Reimann zum Pflege-Report 2024: Caring Communities als Leitbild für die Pflege vor Ort
Berlin (ots)
Der diesjährige Pflege-Report des Wissenschaftlichen Instituts der AOK (WIdO) zeichnet ein heterogenes Bild der Pflege in Deutschland, mit erheblichen regionalen Varianzen bei der Entwicklung von Pflegebedürftigkeit und bei der Art der Inanspruchnahme von Pflegeleistungen. Deutlich wird: Es kommt darauf an, was vor Ort, im Quartier, passiert.

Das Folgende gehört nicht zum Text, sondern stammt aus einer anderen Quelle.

Lemma marking_step k stack visited r r' next :
  k ∉ visited -> marking r0 source T (k :: stack) visited r -> mark_expand k r = Some (r', next) ->
  marking r0 source T (next ++ stack)%list ({[k]} ∪ visited) r'.
Proof.
  intros Hk M Hx. pose proof (mark_expand_marked _ _ _ _ Hx) as Hmk. destruct k as [[y0 c0] f0].
  pose proof M as [M1 M2 M3 M4 M5 M6 M7 M8 M9]. destruct (M2 y0 c0 f0) as (HTy & -> & Hc0); [by left|].
  assert (Hc0' : 1 <= color_rank c0) by (destruct Hc0 as [->|[-> _]]; cbn; lia).
  destruct (node r y0) as [n|] eqn:Hn.
  2: { apply mark_expand_spec in Hx. rewrite Hn in Hx. destruct Hx as [-> ->]. cbn [app]. split; try done.
       - intros y c f Hin. apply M2. by right.
       - intros y c f m [Heq%elem_of_singleton|Hin]%elem_of_union Hm; [congruence|by eapply M3].
       - intros y m Hy Hm. destruct (M4 y m Hy Hm) as [|[Heq|]%elem_of_cons]; [by left|congruence|by right].
       - intros x n y m Hnx Hc Hy Hm. destruct (M5 x n y m Hnx Hc Hy Hm) as [|(c & f & [Heq|]%elem_of_cons)];
           [by left|congruence|right; by exists c, f]. }
  destruct (marking_retry _ _ _ _ _ M Hn) as (n0 & Hn0 & Hr & Hsub & Hkind).
  destruct (mark_step_shape _ _ _ _ _ _ Hn Hr Hx) as (n' & Hn' & Hother & Hcol & Hsub' & Hkind' & Hq & (l & Hl & Hly) & Hnext).
  assert (Hback : forall x m, node r' x = Some m -> x = y0 /\ m = n' \/ x <> y0 /\ node r x = Some m).
  { intros x m Hm. destruct (decide (x = y0)) as [->|Hne]; [left; split; [done|congruence]|right]. by rewrite <-Hother. }
  pose proof (recolor_ge c0 n) as [Hge1 Hge2]. rewrite <-Hcol in Hge1, Hge2.
  assert (Hnextin : forall y c f, (y, c, f) ∈ next -> y ∈ subscribers n /\ c = Check /\ f = false /\ color_rank (color n) < color_rank c0).
  { intros y c f Hin. rewrite Hnext in Hin. destruct (bool_decide _); [by apply not_elem_of_nil in Hin|].
    unfold color_lt in Hin. destruct (N.ltb_spec (color_rank (color n)) (color_rank c0)); [|by apply not_elem_of_nil in Hin].
    apply list_elem_of_fmap in Hin as (z & [= -> -> ->] & Hz). done. }
  split.
  - by etrans.
  - intros y c f [Hin|Hin]%elem_of_app; [|apply M2; by right]. apply Hnextin in Hin as (Hin & -> & -> & _).
    rewrite Hsub in Hin. split_and!; [by eapply HT|done|by left].
  - intros y c f m [Heq%elem_of_singleton|Hin]%elem_of_union Hm; (destruct (Hback _ _ Hm) as [[-> ->]|[Hne Hm']]).
    + by injection Heq as -> ->.
    + congruence.
    + specialize (M3 _ _ _ _ Hin Hn). lia.
    + by eapply M3.
  - intros y m Hy Hm. destruct (Hback _ _ Hm) as [[-> ->]|[Hne Hm']].
    + destruct (M4 y0 n Hy Hn) as [Hd|[Heq|Hin]%elem_of_cons].
      * left. rewrite Hd in Hge2. by destruct (color n').
      * left. injection Heq as <-. by destruct (color n').
      * right. apply elem_of_app. by right.
    + destruct (M4 y m Hy Hm') as [|[Heq|Hin]%elem_of_cons]; [by left|congruence|right; apply elem_of_app; by right].
  - intros x nx y m Hnx Hcx Hy Hm. destruct (Hback _ _ Hm) as [[-> ->]|[Hne Hm']]; [left; apply color_clean_rank; lia|].
    assert (Hold : exists nx', node r x = Some nx' /\ (y ∈ subscribers nx') /\ (color nx' <> Clean \/ exists c f, (y, c, f) ∈ next)).
    { destruct (Hback _ _ Hnx) as [[-> ->]|[_ Hnx']]; [|exists nx; auto]. rewrite Hsub' in Hy. exists n. split_and!; [done..|].
      destruct (decide (color n = Clean)) as [Hcl|]; [right|by left]. exists Check, false. rewrite Hnext.
      rewrite bool_decide_false by (intros He; rewrite Hsub, (Heffects _ _ Hn0) in Hy by congruence; by apply not_elem_of_nil in Hy).
      unfold color_lt. rewrite Hcl. cbn. replace (0 <? color_rank c0) with true by (symmetry; apply N.ltb_lt; lia).
      apply list_elem_of_fmap. by exists y. }
    destruct Hold as (nx' & Hnx' & Hy' & [Hc|(c & f & Hin)]); [|right; exists c, f; apply elem_of_app; by left].
    destruct (M5 x nx' y m Hnx' Hc Hy' Hm') as [|(c & f & [Heq|Hin]%elem_of_cons)]; [by left|congruence|].
    right. exists c, f. apply elem_of_app. by right.
  - intros y a m Ha Hm Hd. destruct (Hback _ _ Hm) as [[-> ->]|[Hne Hm']]; [|by eapply M6].
    rewrite Hcol, color_max_recolor in Hd. destruct (color_lt (color n) c0) eqn:Hlt; [|by eapply M6].
    destruct Hc0 as [->|[_ Hin]]; [done|by right].
  - intros y a m Ha Hm Hk' Hne'. destruct (Hback _ _ Hm) as [[-> ->]|[Hne Hm']]; [|by eapply M7].
    apply Hq. rewrite Hkind. congruence.
  - intros y Hy. rewrite Hother; [by apply M8|]. by intros ->.
  - destruct M9 as (l0 & Hl0 & HT0). exists (l0 ++ l)%list. rewrite Hl, Hl0, app_assoc. split; [done|].
    intros x [Hin|Hin]%elem_of_app; [by apply HT0|]. by rewrite (Hly x Hin).
Qed.
(** The effects that run are those that read [s] or a value that changed. *)
Lemma written_exact s n w r r2 m m2 es e :
  coherent r -> (forall y a, node r y = Some a -> kind a = Effect -> color a = Clean) -> node r s = Some n -> kind n = Signal -> mark_subscribers s Dirty (update_node s (set_value (Some w)) r) = Some r2 ->
  (forall y, node (rt m) y = node r2 y) -> flushed m m2 es ->
  e ∈ es <-> exists a, node r e = Some a /\ kind a = Effect /\ exists x, x ∈ sources a /\ (x = s \/ look (rt m2) x <> look r x).
Proof.
  intros C He Hn Hk Hr2 Hm H.
  rewrite (flushed_exact _ _ _ H e), Hm. assert (Hlook : forall x, look (rt m) x = look r2 x) by (intros; unfold look; by rewrite Hm).
  split.
  - intros (a2 & Ha2 & Hk2 & Hd). destruct (noted_back r s n w r2 C Hn He Hr2 e a2 Ha2) as (a & Ha & No). exists a.
    assert (Hka : kind a2 = kind a) by exact (f_equal (fun t => t.1.1) (noted_signature _ _ _ _ _ _ No)).
    split_and!; [done|congruence|]. destruct Hd as [Hd|(x & Hx & Hne)].
    + exists s. split; [|by left]. apply (noted_dirty _ _ _ _ _ _ No); [|done]. rewrite (He e a Ha); congruence.
    + rewrite (proj1 (noted_edges _ _ _ _ _ _ No)) in Hx. exists x. split; [done|].
      rewrite Hlook, (written_look r s n w r2 C Hn He Hr2) in Hne. destruct (decide (x = s)); [by left|by right].
  - intros (a & Ha & Hka & x & Hx & Hne). destruct (written_noted r s n w r2 C Hn He Hr2 e a Ha) as (a2 & Ha2 & No). exists a2.
    assert (Hka2 : kind a2 = kind a) by exact (f_equal (fun t => t.1.1) (noted_signature _ _ _ _ _ _ No)).
    split_and!; [done|congruence|]. destruct (decide (x = s)) as [->|Hxs]; [left; by apply (noted_dirty _ _ _ _ _ _ No)|right].
    exists x. rewrite (proj1 (noted_edges _ _ _ _ _ _ No)). split; [done|]. destruct Hne as [|Hne]; [done|].
    by rewrite Hlook, (written_look r s n w r2 C Hn He Hr2), decide_False.
Qed.

Lemma written_rest s w r r2 : mark_subscribers s Dirty (update_node s (set_value (Some w)) r) = Some r2 -> rest r2 = rest r.
Proof. intros H%mark_marked. etrans; [apply H|apply rest_update]. Qed.

(** The queue after the write is within the budget of the flush. *)
Lemma written_queue s n w r r2 :
  coherent r -> (forall y a, node r y = Some a -> kind a = Effect -> color a = Clean) -> node r s = Some n -> kind n = Signal -> mark_subscribers s Dirty (update_node s (set_value (Some w)) r) = Some r2 ->
  blen (pending r2) <= live_nodes r.
Proof.
  intros C He Hn Hk Hr2. pose proof (coherent_graph _ _ _ (written_coherent r s n w r2 C Hn Hk He Hr2)) as G2.
  apply live_count; [apply (queue_once _ G2)|]. intros x (a2 & Ha2 & _)%(queue_exact _ G2).
  destruct (noted_back r s n w r2 C Hn He Hr2 x a2 Ha2) as (a & Ha & _). by exists a.
Qed.
Definition default_limits : RenderLimits :=
  mkLimits DEFAULT_RENDER_MAX_DEPTH DEFAULT_RENDER_MAX_NODES DEFAULT_RENDER_MAX_OUTPUT_BYTES.

Inductive RenderError : Type :=
| LimitExceeded (kind : RenderLimitKind) (limit : N)
| InvalidAttribute (error : DomError)
| ParserNormalizedText (index character : N)
| VoidElementChild (tag : chars)
| ParserRepair (parent : chars) (child : option chars) (rule : string)
| ForbiddenTag (tag : chars)
| AdoptionUnsupported (parent : chars) (view : string)
| KeyedFailure (error : KeyedError).

Inductive RenderMode : Type := Plain | Adoptable.

#[export] Instance render_mode_eq_dec : EqDecision RenderMode.
Proof. solve_decision. Defined.

(** ** What the HTML parser would do *)

Inductive RubyParserState : Type := NoRuby | Ruby | Rtc | Descendant.

#[export] Instance ruby_eq_dec : EqDecision RubyParserState.
Proof. solve_decision. Defined.

Record ParserContext : Type := mkContext {
  in_p : bool; in_button : bool; in_anchor : bool; in_form : bool; in_list_item : bool; in_definition_item : bool;
  in_nobr : bool; ruby : RubyParserState }.

Definition default_context : ParserContext := mkContext false false false false false false false NoRuby.

Record ParentContext : Type := mkParent { parent_tag : chars; parent_namespace : ElementNamespace; parser : ParserContext }.

Definition is_table_container (t : chars) : bool := one_of ["table"; "thead"; "tbody"; "tfoot"; "tr"; "colgroup"] t.
(* ===== verification/DomHtml.v ===== *)
(** * DomHtml: what a browser reads in rendered HTML

    The specification side of [Dom]: which views the builders make ([view_ok]), the
    part of the WHATWG tokenizer that well-formed markup visits, and the scopes of
    its tree builder. Rendered HTML is read back as the tags, attributes, text and
    comments of the view, holds no active content, and respects the nesting the tree
    builder would otherwise repair. *)

From Stdlib Require Import ZifyBool.
From S2P Require Import Prelude DomName Dom DomTokens.

Local Open Scope string_scope.
Local Open Scope N_scope.

(** ** Induction on views *)

Section view_induction.
Context (P : View -> Prop).
Context (HText : forall s, P (Text s)) (HDynText : forall s, P (DynText s)).
Context (HElement : forall t a l c, Forall P c -> P (Element (mkElement t a l c))).
Context (HFragment : forall c, Forall P c -> P (Fragment c)) (HDynView : forall v, P v -> P (DynView v)).
Context (HError : forall e, P (Keyed (Err e))).
Context (HKeyed : forall rows, Forall (fun row => match row.2 with Ok v => P v | Err _ => True end) rows -> P (Keyed (Ok rows))).

Fixpoint view_rect' (v : View) : P v :=
  let all := fix all (l : list View) : Forall P l :=
    match l with [] => Forall_nil_2 _ | v :: l => Forall_cons_2 _ _ _ (view_rect' v) (all l) end in
  match v with
  | Text s => HText s
  | DynText s => HDynText s
  | Element (mkElement t a l c) => HElement t a l c (all c)
  | Fragment c => HFragment c (all c)
  | DynView v => HDynView v (view_rect' v)
  | Keyed (Err e) => HError e
  | Keyed (Ok rows) =>
      HKeyed rows ((fix all_rows (rows : list (KeyedKey * result KeyedError View)) :=
        match rows return Forall (fun row => match row.2 with Ok v => P v | Err _ => True end) rows with
        | [] => Forall_nil_2 _
        | (k, Ok v) :: rows => Forall_cons_2 (fun row => match row.2 with Ok v => P v | Err _ => True end) (k, Ok v) rows (view_rect' v) (all_rows rows)
        | (k, Err e) :: rows => Forall_cons_2 (fun row => match row.2 with Ok v => P v | Err _ => True end) (k, Err e) rows I (all_rows rows)
        end) rows)
  end.

End view_induction.

(** ** The views the builders make *)

Section built.
Context `{UnicodeTables}.

Definition handler_name (name : chars) : bool :=
  match name with a :: b :: _ => eq_ignore_ascii_case [a; b] (str "on") | _ => false end.

Record attribute_ok (a : chars * AttrValue) : Prop := {
  attribute_name : validate a.1 Attribute = Ok tt;
  attribute_inert : handler_name a.1 = false /\ eq_ignore_ascii_case a.1 (str "srcdoc") = false;
  attribute_value : match a.2 with
                    | Static v | Dyn (Ok v) => validate_attribute_value a.1 v = Ok tt
                    | Dyn (Err _) => True
                    end }.

Record element_ok (e : ElementData) : Prop := {
  element_tag : validate (tag e) Tag = Ok tt;
  element_inert : is_forbidden_element (tag e) = false;
  element_attrs : Forall attribute_ok (attrs e);
  element_once : NoDup (map (fun a => lowercase a.1) (attrs e));
  element_events : Forall (fun l => validate l Event = Ok tt) (listeners e) }.

Inductive view_ok : View -> Prop :=
| ok_text s : view_ok (Text s)
| ok_dyn_text s : view_ok (DynText s)
| ok_element e : element_ok e -> (forall c, c ∈ children e -> view_ok c) -> view_ok (Element e)
| ok_fragment cs : (forall c, c ∈ cs -> view_ok c) -> view_ok (Fragment cs)
| ok_dyn_view v : view_ok v -> view_ok (DynView v)
| ok_keyed rows : (forall k v, (k, Ok v) ∈ rows -> view_ok v) -> view_ok (Keyed (Ok rows))
| ok_keyed_error e : view_ok (Keyed (Err e)).

(** What a program makes with the public builders. *)
Inductive built : View -> Prop :=
| built_text s : built (Text s)
| built_dyn_text s : built (DynText s)
| built_fragment cs : (forall c, c ∈ cs -> built c) -> built (Fragment cs)
| built_dyn_view v : built v -> built (DynView v)
| built_keyed {T} each key (row : T -> result KeyedError View) :
    (forall t v, row t = Ok v -> built v) -> built (Keyed (collect each key row))
| built_into_view e : built_element e -> built (Element e)
with built_element : ElementData -> Prop :=
| built_el t e : try_el t = Ok e -> built_element e
| built_attr e name value e' : built_element e -> try_attr e name value = Ok e' -> built_element e'
| built_attr_dyn e name answer e' : built_element e -> try_attr_dyn e name answer = Ok e' -> built_element e'
| built_child e child e' : built_element e -> built child -> try_child e child = Ok e' -> built_element e'
| built_on e event e' : built_element e -> try_on e event = Ok e' -> built_element e'.

Scheme built_ind' := Minimality for built Sort Prop
  with built_element_ind' := Minimality for built_element Sort Prop.
Combined Scheme built_both_ind from built_ind', built_element_ind'.

Lemma dom_name_ok kind value r : dom_name kind value = Ok r -> r = value /\ validate value kind = Ok tt.
Proof. unfold dom_name, name_new. destruct (validate value kind) as [[]|]; [|done]. by intros [= <-]. Qed.

Lemma eq_ignore_true a b : eq_ignore_ascii_case a b = true <-> lowercase a = lowercase b.
Proof. unfold eq_ignore_ascii_case. by rewrite bool_decide_eq_true. Qed.

Lemma new_attribute_ok e name r : validate_new_attribute e name = Ok r ->
  r = name /\ validate name Attribute = Ok tt /\ handler_name name = false /\ eq_ignore_ascii_case name (str "srcdoc") = false /\
  lowercase name ∉ map (fun a => lowercase a.1) (attrs e).
Proof.
  unfold validate_new_attribute. destruct (dom_name Attribute name) as [n|] eqn:Hn; [|done]. apply dom_name_ok in Hn as [-> Hv].
  cbn [mbind result_bind]. fold (handler_name name). destruct (handler_name name); [done|].
  destruct (eq_ignore_ascii_case name (str "srcdoc")); [done|]. destruct (existsb _ _) eqn:He; [done|]. intros [= <-].
  split_and!; try done. intros (a & Ha & Hin)%list_elem_of_fmap.
  assert (Ht : existsb (fun a => eq_ignore_ascii_case a.1 name) (attrs e) = true).
  { apply existsb_exists. exists a. split; [by apply list_elem_of_In|]. by apply eq_ignore_true. }
  congruence.
Qed.

Lemma push_attr_ok e name v : element_ok e -> attribute_ok (name, v) ->
  lowercase name ∉ map (fun a => lowercase a.1) (attrs e) -> element_ok (push_attr e name v).
Proof.
  intros [E1 E2 E3 E4 E5] Ha Hn. split; cbn; [done|done| | |done].
  - apply Forall_app. split; [done|]. by apply Forall_singleton.
  - rewrite map_app. apply NoDup_app. split_and!; [done| |by apply NoDup_singleton].
    intros x Hx Hin. cbn in Hin. apply list_elem_of_singleton in Hin as ->. done.
Qed.

Record element_view_ok (e : ElementData) : Prop := {
  view_element : element_ok e; view_children : forall c, c ∈ children e -> view_ok c }.

Lemma collect_rows_ok {T} (each : result KeyedError (list T)) key (row : T -> result KeyedError View) :
  (forall t v, row t = Ok v -> view_ok v) -> view_ok (Keyed (collect each key row)).
Proof.
  intros Hrow. unfold collect. destruct each as [items|e]; [|constructor]. cbn [mbind result_bind].
  destruct (collect_loop key items [] 0 []) as [keyed|e]; [|constructor]. cbn [mbind result_bind].
  constructor. intros k v (r & Hr & _)%list_elem_of_fmap. injection Hr as _ Hv. by apply (Hrow r.2).
Qed.

Lemma try_el_ok t e : try_el t = Ok e -> element_view_ok e.
Proof.
  unfold try_el. destruct (dom_name Tag t) as [t'|] eqn:Ht; [|done]. apply dom_name_ok in Ht as [-> Ht].
  cbn [mbind result_bind]. destruct (is_forbidden_element t) eqn:Hf; [done|]. intros [= <-].
  split; [|by intros c ?%elem_of_nil]. split; try done; constructor.
Qed.

Lemma try_attr_ok e name value e' : try_attr e name value = Ok e' -> element_view_ok e -> element_view_ok e'.
Proof.
  unfold try_attr. destruct (validate_new_attribute e name) as [n|] eqn:Hn; [|done].
  apply new_attribute_ok in Hn as (-> & H1 & H2 & H3 & H4). cbn [mbind result_bind].
  destruct (validate_attribute_value name value) as [[]|] eqn:Hv; [|done]. intros [= <-] [He Hc].
  split; [|done]. by apply push_attr_ok.
Qed.

Lemma try_attr_dyn_ok e name answer e' : try_attr_dyn e name answer = Ok e' -> element_view_ok e -> element_view_ok e'.
Proof.
  unfold try_attr_dyn. destruct (validate_new_attribute e name) as [n|] eqn:Hn; [|done].
  apply new_attribute_ok in Hn as (-> & H1 & H2 & H3 & H4). cbn [mbind result_bind]. intros [= <-] [He Hc].
  split; [|done]. apply push_attr_ok; [done| |done]. split; [done..|]. cbn. unfold guarded.
  by destruct (validate_attribute_value name answer) as [[]|] eqn:Hv.
Qed.

Lemma try_on_ok e event e' : try_on e event = Ok e' -> element_view_ok e -> element_view_ok e'.
Proof.
  unfold try_on. destruct (dom_name Event event) as [n|] eqn:Hn; [|done]. apply dom_name_ok in Hn as [-> Hn].
  cbn [mbind result_bind]. intros [= <-] [[E1 E2 E3 E4 E5] Hc]. split; [|done].
  split; try done. cbn. apply Forall_app. by rewrite Forall_singleton.
Qed.

Lemma try_child_ok e child e' : try_child e child = Ok e' -> view_ok child -> element_view_ok e -> element_view_ok e'.
Proof.
  intros [= <-] Hok [[E1 E2 E3 E4 E5] Hc]. split; [by split|].
  cbn. intros c [?| ->%list_elem_of_singleton]%elem_of_app; [by apply Hc|done].
Qed.

Lemma built_both_ok : (forall v, built v -> view_ok v) /\ (forall e, built_element e -> element_view_ok e).
Proof.
  apply built_both_ind; intros; try (by constructor).
  - by apply collect_rows_ok.
  - match goal with H : element_view_ok _ |- _ => destruct H end. by constructor.
  - by eapply try_el_ok.
  - by eapply try_attr_ok.
  - by eapply try_attr_dyn_ok.
  - by eapply try_child_ok.
  - by eapply try_on_ok.
Qed.

End built.

(** ** The tokens of a view *)

(** The name and namespace of an element, and of those it is in, innermost first. *)
Definition Tagged : Type := chars * ElementNamespace.

Inductive Content : Type := Elem (e : Tagged) | Words (s : chars).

Deshalb fordert die Vorstandsvorsitzende des AOK-Bundesverbands, Dr. Carola Reimann, ein Umdenken in der Pflege: "Wenn wir Menschen im Teilleistungssystem der Sozialen Pflegeversicherung auch künftig so lange wie möglich gut in der gewohnten Umgebung versorgen möchten, müssen wir neue Wege in der Pflege gehen. Um den Wünschen der Menschen mit Unterstützungsbedarf nach Verbleib in ihrer gewohnten Umgebung und nach gesellschaftlicher Teilhabe zu entsprechen und auch, um Unterstützung und Pflege vor Ort zu organisieren, kommt den Kommunen eine zentrale Rolle zu. Dafür sind Caring Communities ein geeigneter Ansatz."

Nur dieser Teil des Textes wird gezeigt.